987 Views Asked by At

According to GeeksforGeeks-ProducerConsumerProblem, I am confused with the second exercise:

Try to make your program produce one item and immediately after that the consumer consumes it before any other item is produced by the consumer.

How to solve it? I think after the producer produces an item, we can just record the size after the producer add an item to the list. And while(list.size() == recordSize) wait(); Is it correct? Thank you for your time.

4

There are 4 best solutions below

1
On

You can use a flag variable and everytime you want to produce an item you need to verify that this flag is false. (The flag is True if you have already produced an item so you can't produce another one until you know the consumer has handled it, You should protect the value of this flag with synchronized). now, if the flag is false, add an item and then wait() or else just wait() for the consumer to consume it, and then use notify() in the consumer code to keep going. you should also use wait() in the consumer code to wait until the producer produce an item, and then when you finish use notify() and wait() to wait to new item.

0
On

A think the problem can be solved by using SynchronousQueue

You can also read more about it here and here

This is a better alternative then using own syncronization constructs.

2
On

The producer can either can leave a Future for the consumer to populate. The producer then calls the Future's get() method, which will cause the producers thread to stop until the consumer finishes. This solution is modern in nature as it is the way to is done in the wild. The same can be done using a CountDownLatch. The difference between the latch and the future is that a Future is used when the producer needs to generate an object that is required by the holder of the Future object. Whereas a CountDownLatch is used primarily for synchronizing multiple threads.

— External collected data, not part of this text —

Lemma lapicstartap_run apicid addr s l c : cons_ok c →
  ∃ m' l' c', lapicstartap apicid addr (with_dev s l c) = Ret tt (with_dev (s <| mem := m' |>) l' c')
    ∧ same_high (mem s) m' ∧ cons_ok c' ∧ cs_locking c' = cs_locking c.
Proof.
  intros Hc. unfold lapicstartap. quiet_first (quiet_outb s CMOS_PORT 15). quiet_first (quiet_outb s (CMOS_PORT + 1) 10). cbv zeta.
  set (m' := Vm.put_bytes (mem s) (P2V (Z.lor (Z.shiftl 64 4) 103)) [0; 0; u8 (Z.shiftr addr 4); u8 (Z.shiftr addr 12)]).
  run_by (instantiate (1 := with_dev (s <| mem := m' |>) l1 c1); instantiate (1 := tt); reflexivity). set (s1 := s <| mem := m' |>).
  quiet_first (quiet_lapicw s1 ICRHI (Z.shiftl apicid 24)). quiet_first (quiet_lapicw s1 ICRLO (Z.lor (Z.lor LINIT LEVEL) ASSERT)). quiet_first (quiet_lapicw s1 ICRLO (Z.lor LINIT LEVEL)).
  assert (Hq : quiet s1 (for_each [0; 1] (λ _, lapicw ICRHI (Z.shiftl apicid 24);; lapicw ICRLO (Z.lor STARTUP (Z.shiftr addr 12)))) (λ _, True)).
  { apply quiet_each. intros x' _. apply quiet_seq; apply quiet_lapicw. }
  destruct (Hq l4 c4 Hc4) as ([] & l5 & c5 & E & Hc5 & Hl5 & _). exists m', l5, c5. split; [exact E|].
  split; [by apply put_low|]. split; [done|congruence].
Qed.
(** startothers has started the CPUs below [i]; [ps] is free. *)
Record awaiting s (ps : list Z) (i : nat) : Prop := {
  aw_cpu : is_cpu base id me s;
  aw_no : cpu_no (ktab s) = me;
  aw_num : (length (apicids s) ≤ NCPU)%nat;
  aw_up : started (ktab s) = up_to i;
  aw_lock : kmem_ok s;
  aw_free : free_inv s ps
}.

(** What a round of startothers leaves. *)
Definition awaited s (i : nat) (fl : Z) (m' : memory) : kernel :=
  s <| mem := m' |> <| freelist := fl |> <| ktab ::= λ t, t <| started := up_to i |> |>.

Lemma awaited_ok s p ps i m' : awaiting s (p :: ps) i → same_high (mem s) m' → awaiting (awaited s (S i) (load32 (mem s) p) m') ps (S i).
Proof.
  intros [A1 A2 A3 A4 A5 A6] Hm. split; try done. apply kalloc_pop in A6 as (Hp & Hn & Hf). eapply free_inv_ext; [exact Hf|done|].
  intros q x Hq Hx. symmetry. apply Hm. destruct Hf as (_ & _ & Hok). rewrite Forall_forall in Hok. destruct (page_ok_range q (Hok q Hq)). lia.
Qed.

Lemma wait_started_run n s l c i : started (ktab s) = up_to i → cpu_no (ktab s) = me → (length (apicids s) ≤ NCPU)%nat →
  (i < length (apicids s))%nat → i ≠ me → (0 < n)%nat → cons_ok c →
  total joins (λ _ s', ∃ l' c', s' = with_dev (s <| ktab ::= λ t, t <| started := up_to (S i) |> |>) l' c' ∧ cons_ok c' ∧ cs_locking c' = cs_locking c)
    (wait_started n i (with_dev s l c)).
Proof.
  intros Hs Hno Hn Hi Hm Hf Hc. destruct n as [|n]; [lia|]. cbn [wait_started]. run.
  change (ktab (with_dev s l c)) with (ktab s). rewrite Hs, up_to_total, bool_decide_eq_false_2 by lia. cbn match.
  change (total joins (λ _ s', ∃ l' c', s' = with_dev (s <| ktab ::= λ t, t <| started := up_to (S i) |> |>) l' c' ∧ cons_ok c' ∧ cs_locking c' = cs_locking c)
    (Switch (with_dev s l c) (λ s', wait_started n i s'))).
  cbn [total]. split.
  { eexists. exists i, l, c. split; [|done]. change (starting (ktab s) (length (apicids s)) i). split; [done|]. rewrite Hno, Hs. split; [done|].
    split; [rewrite up_to_total by lia; apply bool_decide_eq_false; lia|]. intros j Hj Hjm. rewrite up_to_total by lia. apply bool_decide_eq_true. lia. }
  intros s' (j & l' & c' & Hj & Hc' & Hl & ->).
  change (ktab (with_dev s l c)) with (ktab s) in Hj. change (apicids (with_dev s l c)) with (apicids s) in Hj.
  apply (starting_up_to _ _ i) in Hj; [subst j|done..].
  set (s1 := s <| ktab ::= λ t, t <| started ::= <[i := true]> |> |>).
  assert (E1 : started (ktab s1) = up_to (S i)) by (change (<[i := true]> (started (ktab s)) = up_to (S i)); rewrite Hs; apply up_to_S; lia).
  assert (E : wait_started n i (with_dev s1 l' c') = Ret tt (with_dev s1 l' c')).
  { destruct n; cbn [wait_started]; run; change (ktab (with_dev s1 l' c')) with (ktab s1); by rewrite E1, up_to_total, bool_decide_eq_true_2 by lia. }
  change (total joins (λ _ s', ∃ l' c', s' = with_dev (s <| ktab ::= λ t, t <| started := up_to (S i) |> |>) l' c' ∧ cons_ok c' ∧ cs_locking c' = cs_locking c)
    (wait_started n i (with_dev s1 l' c'))).
  rewrite E. cbn [total]. exists l', c'. split; [|done]. rewrite <- E1. by destruct s as [? ? ? ? ? ? ? ? ? ? ? ? ? ? ? ? ? ? ? ? ? ? ? ? ? ? ? ? ? ? []].
Qed.

(** A round: the CPU gets a stack and is started. *)
Definition start_one (i : nat) (apicid : Z) : K unit :=
  stack ← kalloc;
  Kalloc.store (usub CODE 4) (uadd stack KSTACKSIZE);;
  Kalloc.store (usub CODE 8) sym_mpenter;;
  Kalloc.store (usub CODE 12) (V2P sym_entrypgdir);;
  lapicstartap apicid (V2P CODE);;
  wait_started fuel i.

Though to make Future or CountDOwnLatch work in this example would require some changes to the problem, for example the LinkedList will have to pass more than just an Integer. An easier solution would be to swap out the LinkedList with a SynchronousQueue. A SynchronousQueue contains zero elements in it, so when an item is inserted into the queue, the queue blocks until a consumer comes and takes the item. Further attempts to put an object into the SynchronousQueue will block until the item is consumed. The producer can attempt to put the enxt item into the queue before the producer finishes with the previous one, but it will again wait there for the consumer to come along and get it.

0
On

Replace while (list.size() == capacity) with while (list.size() == 1). By doing this, producer will produce only 1 item and wait for consumer to consume it.